■ Exercise objective
A verbatim reproduction of the lines below, from the line containing "(w_storage w), w)." through the line containing "(** [notify] *)", both ends included, is the whole required output.

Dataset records
Definition approval_change (approvalID : string) (o : AgentOperation) : result error AgentOperation :=
  refuse (negb (bool_decide (op_State o = StatePending)) || is_blank approvalID
          || (negb (is_empty (op_ApprovalID o)) && negb (String.eqb (op_ApprovalID o) approvalID)))
    ErrOperationTransition ;;;
  Ok (with_approval approvalID o).

Definition transition_change (to : State) (o : AgentOperation) : result error AgentOperation :=
  refuse (negb (allowedTransition (op_State o) to)) ErrOperationTransition ;;;
  Ok (with_state to o).

Definition succeed_change (result : string) (o : AgentOperation) : Prelude.result error AgentOperation :=
  refuse (negb (bool_decide (op_State o = StateExecuting))) ErrOperationTransition ;;;
  Ok (with_result result (with_state StateSucceeded o)).

Definition fail_change (to : State) (code message : string) (o : AgentOperation)
  : result error AgentOperation :=
  refuse (negb (allowedTransition (op_State o) to)) ErrOperationTransition ;;;
  Ok (with_error (MkOperationError code message) (with_state to o)).

Definition validPlanBinding (o : AgentOperation) (plan : Plan) (approvalID : string) (direct : bool)
  : bool :=
  bool_decide (op_State o = StatePending) && is_empty (op_PlanDigest o)
  && negb (Bool.eqb direct (negb (is_empty approvalID))) && plandigest_Valid (plan_Digest plan).

(** ** Listing *)

Record ListOptions : Type := MkListOptions {
  lo_IdempotencyKey : string;
  lo_State : option State;
  lo_Limit : Z;
  lo_Cursor : string
}.

(** [agentv1.OperationSummary]: an operation without its input and result. *)
Record OperationSummary : Type := MkOperationSummary {
  os_APIVersion : string;
  os_ID : string;
  os_Broker : string;
  os_ClientID : string;
  os_IdempotencyKey : string;
  os_Operation : string;
  os_State : State;
  os_Revision : Z;
  os_CreatedAt : Time;
  os_UpdatedAt : Time;
  os_TerminalAt : option Time;
  os_Presentation : Presentation
}.

Record OperationPage : Type := MkOperationPage {
  page_APIVersion : string;
  page_Operations : list OperationSummary;
  page_NextCursor : option string
}.

Definition validListIdentity (clientID : string) (o : ListOptions) : bool :=
  let validKey := is_empty (lo_IdempotencyKey o) || ValidIdempotencyKey (lo_IdempotencyKey o) in
  negb (is_empty clientID) && validKey && (len (lo_Cursor o) <=? 128).

Definition validListSelection (o : ListOptions) : bool :=
  let validLimit := (1 <=? lo_Limit o) && (lo_Limit o <=? maxListLimit) in
  let validState := match lo_State o with None => true | Some s => State_Valid s end in
  validLimit && validState.

Definition normalizeListOptions (clientID : string) (options : ListOptions)
  : result error (string * ListOptions) :=
  let clientID := trim_space clientID in
  let o := MkListOptions (trim_space (lo_IdempotencyKey options)) (lo_State options)
    (if lo_Limit options =? 0 then defaultListLimit else lo_Limit options)
    (trim_space (lo_Cursor options)) in
  refuse (negb (validListIdentity clientID o)) (errorf "operation list options are invalid" []) ;;;
  refuse (negb (validListSelection o)) (errorf "operation list options are invalid" []) ;;;
  Ok (clientID, o).

Definition operationSummary (o : AgentOperation) : OperationSummary :=
  MkOperationSummary (op_APIVersion o) (op_ID o) (op_Broker o) (op_ClientID o)
    (op_IdempotencyKey o) (op_Operation o) (op_State o) (op_Revision o) (op_CreatedAt o)
    (op_UpdatedAt o) (op_TerminalAt o) (op_Presentation o).

Definition operationPage `{RawJSON, JSON Presentation, JSON OperationError}
    (records : list OperationRecord) (limit : Z) : result error OperationPage :=
  operations ← collect operationFromRecord (take (Z.to_nat limit) records);
  let summaries := operationSummary <$> operations in
  Ok (MkOperationPage APIVersion summaries
        (if limit <? Z.of_nat (length records) then os_ID <$> last summaries else None)).

(** ** The store *)

Section store.
Context {R : MapRange} {RJ : RawJSON}.
Context `{JT : JSON Target} `{JA : JSON StringListMap} `{JM : JSON (gmap string string)}
  `{JE : JSON EventRecord} `{JG : JSON Grant} `{JP : JSON Presentation} `{JO : JSON OperationError}.
Context (admits : Database → Statement → result error unit)
  (begin_tx : nat → result error unit) (commit_tx : nat → CommitOutcome)
  (plandigest_Digest : string → string).
Context (clock : nat → Time) (new_id : nat → result error string).

#[local] Hint Extern 0 GrantStorage =>
  exact (sqlite admits begin_tx commit_tx plandigest_Digest) : typeclass_instances.

(** A call of the database. *)
Definition query {A} (f : Database → A) : Eff A := λ w, (f (w_storage w), w).

Definition execute {A} (f : Database → result error A * Database) : Eff (result error A) :=
  λ w, let '(r, d) := f (w_storage w) in (r, MkWorld d (w_tick w) (w_ids w) (w_signals w)).

(** [notify] *)
Definition notify : Eff unit := λ w,
  (tt, MkWorld (w_storage w) (w_tick w) (w_ids w) (S (w_signals w))).

(** [Store.NewID] *)
Definition NewID : Eff (result error string) := newID new_id.

(** [Store.AdmissionUsage] *)
Definition AdmissionUsage (clientID : string) : Eff OperationUsage := query (GetOperationUsage clientID).

(** What [submit] returns: the operation and whether it was created. *)
Definition Submitted : Type := result error (AgentOperation * bool).

Definition findSubmission (input : Submission) : Eff (result error (option AgentOperation)) :=
  record ← query (OperationByIdempotency (sub_ClientID input) (sub_IdempotencyKey input));
  mret (match record with
        | Ok r =>
          existing ← operationFromRecord r;
          refuse (negb (sameSubmission existing input)) ErrOperationConflict ;;;
          Ok (Some existing)
        | Err e => if errors_Is e sql_no_rows then Ok None else Err e
        end).

(** The operation [createOperation] inserts. *)
Definition new_operation (id : string) (input : Submission) (now : Time) (initialState : State)
  : AgentOperation :=
  MkAgentOperation APIVersion id (sub_Broker input) (sub_ClientID input) (sub_IdempotencyKey input)
    (sub_Operation input) (sub_Target input) (sub_Arguments input) (sub_Reason input) initialState 1
    (sub_ApprovalID input) now now None (sub_Presentation input) (sub_PlanDigest input) EmptyString None.

Definition insert_operation (o : AgentOperation) (plan : option Plan) : Eff (result error unit) :=
  match plan with
  | None => execute (InsertOperation admits begin_tx commit_tx (operationRecord o))
  | Some plan =>
    execute (InsertOperationWithPlan admits begin_tx commit_tx plandigest_Digest (operationRecord o) plan)
  end.

Definition createOperation (input : Submission) (now : Time) (plan : option Plan) (initialState : State)
  : Eff Submitted :=
  count ← query CountOperations;
  if maxOperations <=? count then mret (Err ErrOperationCapacity)
  else
    id ← (if is_empty (sub_ID input) then NewID else mret (Ok (sub_ID input)));
    match id with
    | Err e => mret (Err e)
    | Ok id =>
      let o := new_operation id input now initialState in
      inserted ← insert_operation o plan;
      match inserted with
      | Err e => mret (Err e)
      | Ok _ => _ ← notify; mret (Ok (o, true))
      end
    end.

Definition submitLocked (input : Submission) (plan : option Plan) (initialState : State)
  : Eff Submitted :=
  instant ← clocked (now clock);
  deleted ← execute (DeleteTerminalOperationsBefore admits begin_tx commit_tx (instant - TerminalRetention));
  match deleted with
  | Err e => mret (Err e)
  | Ok _ =>
    existing ← findSubmission input;
    match existing with
    | Err e => mret (Err e)
    | Ok (Some existing) => mret (Ok (existing, false))
    | Ok None => createOperation input instant plan initialState
    end
  end.

Definition submit (input : Submission) (plan : option Plan) (initialState : State) : Eff Submitted :=
  match normalizeSubmit input with
  | Err e => mret (Err e)
  | Ok normalized => submitLocked normalized plan initialState
  end.

Definition with_plan_digest (digest : string) (i : Submission) : Submission :=
  MkSubmission (sub_ID i) (sub_Broker i) (sub_ClientID i) (sub_IdempotencyKey i) (sub_Operation i)
    (sub_Target i) (sub_Arguments i) (sub_Reason i) (sub_Presentation i) digest (sub_ApprovalID i).

Definition with_submission_approval (approvalID : string) (i : Submission) : Submission :=
  MkSubmission (sub_ID i) (sub_Broker i) (sub_ClientID i) (sub_IdempotencyKey i) (sub_Operation i)
    (sub_Target i) (sub_Arguments i) (sub_Reason i) (sub_Presentation i) (sub_PlanDigest i) approvalID.

Definition submitWithPlan (input : Submission) (plan : Plan) (initialState : State) : Eff Submitted :=
  submit (with_plan_digest (plan_Digest plan) input) (Some plan) initialState.

(** [Store.Submit] *)
Definition Submit (input : Submission) : Eff Submitted := submit input None StatePending.

Definition SubmitWithPlan (input : Submission) (plan : Plan) : Eff Submitted :=
  submitWithPlan input plan StatePending.

Definition SubmitApprovedWithPlan (input : Submission) (plan : Plan) : Eff Submitted :=
  submitWithPlan input plan StateApproved.

Definition SubmitApprovedWithGrantPlan (input : Submission) (plan : Plan) (approvalID : string)
  : Eff Submitted :=
  let input := with_submission_approval (trim_space approvalID) input in
  if is_empty (sub_ApprovalID input) then mret (Err (errorf "approved grant is required" []))
  else submitWithPlan input plan StateApproved.

(** [Store.Get] *)
Definition GetOperation (clientID id : string) : Eff (result error AgentOperation) :=
  query (λ d, storedOperation (OperationForClient id clientID d)).

Definition GetByID (id : string) : Eff (result error AgentOperation) :=
  query (λ d, storedOperation (OperationByID id d)).

Definition GetByIdempotency (clientID key : string) : Eff (result error AgentOperation) :=
  let clientID := trim_space clientID in
  let key := trim_space key in
  if is_empty clientID || is_empty key then mret (Err ErrOperationNotFound)
  else query (λ d, storedOperation (OperationByIdempotency clientID key d)).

■ Written solution
Definition query {A} (f : Database → A) : Eff A := λ w, (f (w_storage w), w).

Definition execute {A} (f : Database → result error A * Database) : Eff (result error A) :=
  λ w, let '(r, d) := f (w_storage w) in (r, MkWorld d (w_tick w) (w_ids w) (w_signals w)).

(** [notify] *)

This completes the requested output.